Life and Law in Early Modern England - The Lawyers Logike

Michael Widener


Abraham Fraunce, 1559-1592/93. The lawiers logike, exemplifying the praecepts of logike by the practise of the common lawe (London, 1588). Rare Book Collection, Lillian Goldman Law Library; gift of Mary Kane Blair in memory of Waring Roberts, Law 1940.

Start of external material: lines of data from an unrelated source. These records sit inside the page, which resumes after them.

Lemma verify_forests_loop n backup SFs G gv : n < 2 ^ 32 → graph n G → holds n G gv →
  Forall (λ p, forest_in_range n p.2) SFs →
  ∃ gv' o, for_each SFs (λ '(prio_gen, forest), check_forest backup prio_gen forest) gv = (gv', o) ∧
    verifier_wf n gv' ∧
    ((o = Ok tt ∧ disjoint_forests G SFs.*2) ∨
     ((∃ e, o = Throw e) ∧ adj_matrix gv' = backup ∧ ¬ disjoint_forests G SFs.*2)).
Proof using .
  intros Hn. revert G gv. induction SFs as [|[prio F] SFs IH]; intros G gv HG Hgv HSF.
  { exists gv, (Ok tt). split; [done|]. split; [apply Hgv|]. by left. }
  apply Forall_cons in HSF as [HF HSF]. cbn [for_each].
  destruct (check_forest_ok n G prio backup F gv Hn HG Hgv HF) as (gv1 & o1 & E1 & [(-> & Hgv1 & _ & Ha)|[Ht Hbad]]).
  - rewrite (M_bind_Ok _ _ _ _ _ E1).
    destruct (IH (G ∖ forest_ids F) gv1) as (gv' & o & E & Hwf & Ho); [by apply graph_difference|done|done|].
    exists gv', o. split; [done|]. split; [done|]. cbn [fmap list_fmap disjoint_forests snd]. naive_solver.
  - destruct Ht as ([ex ->] & Hwf & Hm). exists gv1, (Throw ex). split; [unfold mbind, M_bind; by rewrite E1|].
    cbn [fst snd] in Hwf. split; [done|]. right. split; [by eexists|]. split; [done|]. intros [Ha _]. done.
Qed.

Lemma verify_spanning_forests_ok n G SFs gv : n < 2 ^ 32 → graph n G → holds n G gv →
  Forall (λ p, forest_in_range n p.2) SFs →
  ∃ gv' o, verify_spanning_forests SFs gv = (gv', o) ∧ verifier_wf n gv' ∧ represents n G (adj_matrix gv') ∧
    ((o = Ok tt ∧ disjoint_forests G SFs.*2) ∨ ((∃ e, o = Throw e) ∧ ¬ disjoint_forests G SFs.*2)).
Proof using .
  intros Hn HG Hgv HSF. unfold verify_spanning_forests. rewrite M_bind_gets.
  destruct (verify_forests_loop n (adj_matrix gv) SFs G gv Hn HG Hgv HSF) as (gv1 & o & E & Hwf & [[-> Hd]|([e ->] & Hm & Hd)]).
  - rewrite (M_bind_Ok _ _ _ _ _ E). eexists _, _. split; [done|]. split; [by apply set_matrix_wf|]. split; [apply Hgv|by left].
  - exists gv1, (Throw e). split; [unfold mbind, M_bind; by rewrite E|]. split; [done|]. rewrite Hm.
    split; [apply Hgv|]. right. split; [by eexists|done].
Qed.
Lemma verify_cached_ok n G cc gv : n = num_vertices cc → n ≤ 2 ^ 32 → graph n G → represents n G (adj_matrix gv) →
  cc_forest cc G → verify_cached (mkChecked cc (Some gv)) = (mkChecked cc (Some gv), Ok tt).
Proof using PlatformLaws0.
  intros Hn Hn32 HG HR HF. unfold verify_cached. rewrite !M_bind_gets. cbn [base].
  destruct (for_each_range (λ _ s, s = mkChecked cc (Some gv)) 0 (num_vertices cc)
    (λ src, X ← lift (of_option (spanning_forest cc !! src));
            for_each (elements (X : gset N)) (λ dst, on_gv (verify_edge (mkEdge src dst)))))
    with (s := mkChecked cc (Some gv)) as (s' & E & ->); [|done|exact E].
  intros u s Hu ->. rewrite N.add_0_l. pose proof (fi_length _ _ _ _ HF) as HL.
  destruct (lookupN_lt_is_Some (spanning_forest cc) u) as [X HX]; [lia|].
  rewrite HX. cbn [of_option]. rewrite (M_bind_lift _ _ _ _ eq_refl).
  apply (for_each_inv (λ _ s, s = mkChecked cc (Some gv))); [|done].
  intros pre v rest s El ->. eexists. split; [|done]. apply on_gv_run.
  destruct (fi_edges _ _ _ _ HF u v) as (Huv & Hv & Hin).
  { apply elem_of_forest_pairs. exists X. split; [done|]. apply elem_of_elements. rewrite El. set_solver. }
  apply (verify_graph_edge n G); cbn [src dst]; unfold is_node_id, num_bits; (done || lia).
Qed.

(** ** The queries *)

(** The answer is computed as in the unchecked build. *)
Lemma ensure_answer_checked T sch b G cc gv : cc_inv cc b G → query_ready (SC := no_check) T sch b G cc →
  holds (num_vertices cc) G gv →
  ∃ cc1 o, ensure_answer T sch (dsu_valid cc) (mkChecked cc (Some gv)) = (mkChecked cc1 (Some gv), o) ∧
    query_outcome (λ _ : unit, True) b G cc cc1 o.
Proof using PlatformLaws0.
  intros HI Hq Hgv. pose proof (cb_n _ _ (ci_base _ _ _ HI)) as [_ Hn]. pose proof (ci_graph _ _ _ HI) as HG.
  destruct (ensure_answer_ok (SC := no_check) T sch b G cc (dsu_valid cc) HI Hq eq_refl) as (cc1 & o & E & Ho).
  exists cc1, o. split; [|done]. unfold ensure_answer. destruct (dsu_valid cc) eqn:Hd.
  - injection E as <- <-. apply (verify_cached_ok (num_vertices cc) G); [done|lia|done|apply Hgv|].
    pose proof (ci_cache _ _ _ HI) as (_ & _ & _ & _ & Hval). by apply Hval.
  - apply on_base_run. rewrite <-E.
    apply (compute_answer_unchecked _ b G T sch cc); [apply Hq|done|done|apply Hq|by apply Hq|].
    intros e (Hs & Hd' & Hin). unfold check_of.
    by rewrite (verify_graph_edge (num_vertices cc) G) by (try apply Hgv; done || lia).
Qed.
Context `{!PlatformLaws P} (len b : N) (Hb : calc_bkt_per_col len = Ok b) (Hbkt : 1 ≤ b < 64).

Lemma column_new sd : sd < 2 ^ 64 → ∃ s0, Sketch_new len sd 1 1 = Ok s0 ∧ wf_sketch s0 ∧ represents s0 ∅ ∧
  sample_idx s0 = 0 ∧ num_samples s0 = 1 ∧ cols_per_sample s0 = 1 ∧ sk_seed s0 = sd.
Proof using Hb Hbkt.
  intros Hsd. destruct (Sketch_new len sd 1 1) as [s0|e| |] eqn:E;
    try (unfold Sketch_new, sketch_layout in E; rewrite Hb in E; discriminate).
  exists s0. split; [done|]. destruct (Sketch_new_ok _ _ _ _ _ E Hsd) as (W & R & I & H1 & H2 & H3); [done| |by split_and!].
  unfold Sketch_new, sketch_layout in E. rewrite Hb in E. injection E as <-. exact Hbkt.
Qed.

(** The sketch of the first [k] indices, and its sample. *)
Lemma column_sketch sd k : sd < 2 ^ 64 → ∃ s0 s r, Sketch_new len sd 1 1 = Ok s0 ∧ sketch_stream (to_vec <$> seqN 0 k) s0 = Ok s ∧
  wf_sketch s ∧ represents s (toggles (to_vec <$> seqN 0 k)) ∧ sample_idx s = 0 ∧ num_samples s = 1 ∧ cols_per_sample s = 1 ∧
  sketch_sample s = (set_sample_idx 1 s, Ok r) ∧ fresh_sample len sd k = Ok r.
Proof using Hb Hbkt PlatformLaws0.
  intros Hsd. destruct (column_new sd Hsd) as (s0 & E0 & W0 & R0 & I0 & N0 & C0 & _).
  destruct (sketch_stream_ok (to_vec <$> seqN 0 k) s0 ∅ W0 R0) as (s & E & W & (L1 & L2 & L3 & _) & I & R).
  rewrite (left_id ∅ symdiff) in R. destruct (sample_returns s W) as (r & Er); [rewrite I, I0, <-L2, N0; lia|rewrite <-L3, C0; lia|].
  rewrite I, I0 in Er. exists s0, s, r. split_and!; try done; try congruence. unfold fresh_sample. rewrite E0. cbn [mbind outcome_bind].
  rewrite E. cbn [mbind outcome_bind]. by rewrite Er.
Qed.

Lemma reset_set_sample_idx s i : sample_idx s = 0 → reset_sample_state (set_sample_idx i s) = s.
Proof using . destruct s. simpl. by intros ->. Qed.
Lemma group_ok_flush t g g' : group_ok g → flush_workers t g = Some g' → group_ok g'.
Proof using .
  intros Hg E. pose proof (main_not_owner g Hg) as Hno. pose proof (go_main g Hg) as Hm. unfold flush_workers in E.
  destruct (main g) as [| |i| | | | | | | | | | |] eqn:Em; try done; cbn in Hno, Hm.
  - injection E as <-. apply (group_ok_same (MPause 0) (flush_lock g) g); auto. by rewrite Em.
  - case_match; injection E as <-.
    + apply (group_ok_main (MPause (i + 1)) (flush_lock g) pause i g); auto; [by rewrite <-(update_worker_lock i pause g)|by rewrite Em].
    + apply (group_ok_same MLock (flush_lock g) g); auto. by rewrite Em.
  - destruct (flush_lock g) eqn:El; [done|]. injection E as <-. apply (group_ok_same MWaitFor (Some OwnedByMain) g); auto. by rewrite Em.
  - case_match; injection E as <-.
    + apply (group_ok_same MCheck (flush_lock g) g); auto; [|by rewrite Em]. symmetry. apply bool_decide_eq_true. by apply Hm.
    + apply (group_ok_same MSleep None g); auto; [|by rewrite Em]. right. split; [right; by apply Hm|by left].
  - destruct (flush_lock g) eqn:El; [done|]. injection E as <-.
    destruct t; [apply (group_ok_same MCheck (Some OwnedByMain) g)|apply (group_ok_same MWaitFor (Some OwnedByMain) g)]; auto; by rewrite Em.
  - injection E as <-. assert (flush_lock g = Some OwnedByMain) as El by by apply Hm.
    destruct (all_paused g); [apply (group_ok_same MFlushed None g)|apply (group_ok_same MLock None g)]; auto; by rewrite Em.
Qed.
(* ===== verification/ProcessStream.v ===== *)
(** The program that processes a stream (src/tools/process_stream.cpp).

    [main] constructs the algorithm and the driver, starts the thread that shows
    the progress, processes the stream to its end, queries twice, and destroys the
    driver when it returns. It runs interleaved with that thread and with the
    threads of the driver, whose waits need notifications as in file Notify.
    Timing, memory usage and the text around the numbers are not modelled.
    [process_stream_answers]: a run that gets to the return has printed the number
    of connected components of the graph of the whole stream, twice, and the
    thread that shows the progress has not failed. *)
From Stdlib Require Import Floats.SpecFloat Reals Psatz Ascii.
From stdpp Require Import relations.
From S2P Require Import Prelude Float64 Platform Util XorSet Bucket Sketch Dsu DsuMT Graph Forest Config CCAlg Partition MergeInstr Round Region RoundCorrect Boruvka BoruvkaCorrect Queries Session Correctness Workers WorkersCorrect Driver DriverCorrect Destroy Notify Delete.

Open Scope N_scope.

(** * The progress bar *)

(** The literal [.05]. *)
Definition lit_0_05 : double := S754_finite false 7205759403792794 (-57).

(** [int progress = updates / (total * .05)] *)
Definition progress (updates total : N) : outcome Z :=
  match trunc_Z (ddiv (double_of_N updates) (dmul (double_of_N total) lit_0_05)) with
  | Some z => if (- 2 ^ 31 <=? z)%Z && (z <? 2 ^ 31)%Z then Ok z else Undef
  | None => Undef
  end.

(** [std::string(count, c)]: a negative [int] becomes a length above
    [max_size()], and the exception leaves the thread. *)
Definition repeated (count : Z) (c : ascii) : outcome string :=
  if (count <? 0)%Z then Abort else Ok (String.string_of_list_ascii (replicate (Z.to_nat count) c)).

(** The bar and the percentage. *)
Definition progress_line (updates total : N) : outcome (string * Z) :=
  p ← progress updates total;
  bar ← repeated p "="; space ← repeated (20 - p) " ";
  mret (String.append bar space, p * 5)%Z.

(** * The program *)

Inductive main_pc : Type :=
| PcProcess                    (** before [process_stream_until] *)
| PcProcessing                 (** in it *)
| PcPrep (second : bool)       (** before [prep_query] *)
| PcPrepping (second : bool)   (** in it *)
| PcQuery (second : bool)      (** before [connected_components] *)
| PcJoin                       (** before [querier.join()] *)
| PcReturned                   (** at the end of [main] *)
| PcDelete (at_ : destructor_pc) (** in the destructor of the driver, or after it *).

Inductive track_pc : Type :=
| TrSleep                (** in [sleep] *)
| TrRead (updates : N)   (** has read the number of updates *)
| TrDone                 (** has returned *)
| TrFailed               (** undefined behaviour, or an exception left the thread *).

(** [p_waits]: the waits of the workers; [p_out]: the numbers of components
    printed. *)
Record process_state (Q item D S U : Type) : Type := mkProcess {
  p_driver : GraphSketchDriver Q item D S U;
  p_waits : waits;
  p_pc : main_pc;
  p_shutdown : bool;
  p_total : N;
  p_track : track_pc;
  p_lines : list (string * Z);
  p_CC_num : N;
  p_out : list N
}.
Arguments mkProcess {Q item D S U}.
Arguments p_driver {Q item D S U}.
Arguments p_waits {Q item D S U}.
Arguments p_pc {Q item D S U}.
Arguments p_shutdown {Q item D S U}.
Arguments p_total {Q item D S U}.
Arguments p_track {Q item D S U}.
Arguments p_lines {Q item D S U}.
Arguments p_CC_num {Q item D S U}.
Arguments p_out {Q item D S U}.

Section Program.
Context `{P : Platform} {Q item D S U : Type} `{GTS : GutteringSystem Q item} `{UF : UnionFind D}
  `{ST : GraphStream S U}.

Abbreviation process := (process_state Q item D S U).
Implicit Type p : process.

Definition set_driver (d : GraphSketchDriver Q item D S U) p : process :=
  mkProcess d (p_waits p) (p_pc p) (p_shutdown p) (p_total p) (p_track p) (p_lines p) (p_CC_num p) (p_out p).
Definition set_waits (ws : waits) p : process :=
  mkProcess (p_driver p) ws (p_pc p) (p_shutdown p) (p_total p) (p_track p) (p_lines p) (p_CC_num p) (p_out p).
Definition set_pc (pc : main_pc) p : process :=
  mkProcess (p_driver p) (p_waits p) pc (p_shutdown p) (p_total p) (p_track p) (p_lines p) (p_CC_num p) (p_out p).
Definition set_shutdown p : process :=
  mkProcess (p_driver p) (p_waits p) (p_pc p) true (p_total p) (p_track p) (p_lines p) (p_CC_num p) (p_out p).
Definition set_track (t : track_pc) p : process :=
  mkProcess (p_driver p) (p_waits p) (p_pc p) (p_shutdown p) (p_total p) t (p_lines p) (p_CC_num p) (p_out p).
Definition add_line (l : string * Z) p : process :=
  mkProcess (p_driver p) (p_waits p) (p_pc p) (p_shutdown p) (p_total p) (p_track p) (p_lines p ++ [l]) (p_CC_num p) (p_out p).
Definition set_CC_num (c : N) p : process :=
  mkProcess (p_driver p) (p_waits p) (p_pc p) (p_shutdown p) (p_total p) (p_track p) (p_lines p) c (p_out p).
Definition print_CC_num p : process :=
  mkProcess (p_driver p) (p_waits p) (p_pc p) (p_shutdown p) (p_total p) (p_track p) (p_lines p) (p_CC_num p) (p_out p ++ [p_CC_num p]).

(** The driver's own code gets to [d]. *)
Definition driver_moves (d : GraphSketchDriver Q item D S U) p : process :=
  set_waits (driver_notifies (p_driver p) d (p_waits p)) (set_driver d p).

(** ** The thread that shows the progress *)

(** [track_insertions]; the first argument of the thread is [p_total], doubled. *)
Definition track_insertions p : option process :=
  match p_track p with
  | TrSleep => Some (set_track (TrRead (get_total_updates (p_driver p))) p)
  | TrRead updates =>
      if (p_total p <=? updates) || p_shutdown p then Some (set_track TrDone p)
      else match progress_line updates (p_total p) with
           | Ok l => Some (set_track TrSleep (add_line l p))
           | _ => Some (set_track TrFailed p)
           end
  | TrDone | TrFailed => None
  end.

Abraham Fraunce was called to the bar at Gray’s Inn and practiced law in Wales, but is better known as a minor poet and rhetorician. A member of Sir Philip Sidney’s circle, his works summarized classical and continental writers for English readers. In The Lawyers Logike, Fraunce applied French understandings of rhetoric and logic to the practices of English common lawyers to show that law and logic, when properly applied, could work together. In the introduction to the text he wrote:

If Lawes by reason framed were, and grounded on the same;

If Logike also reason bee, and thereof had this name;

I see no reason, why that Law and Logike should not bee

The nearest an the dearest friends, and therefore best agree.

     – Justin Zaremby


“Life and Law in Early Modern England,” an exhibition marking the Centenary of the Elizabethan Club, is curated by Justin Zaremby with Mike Widener, and is on display February-May 2011 in the Rare Book Exhibition Gallery, Level L2, Lillian Goldman Law Library Yale Law School.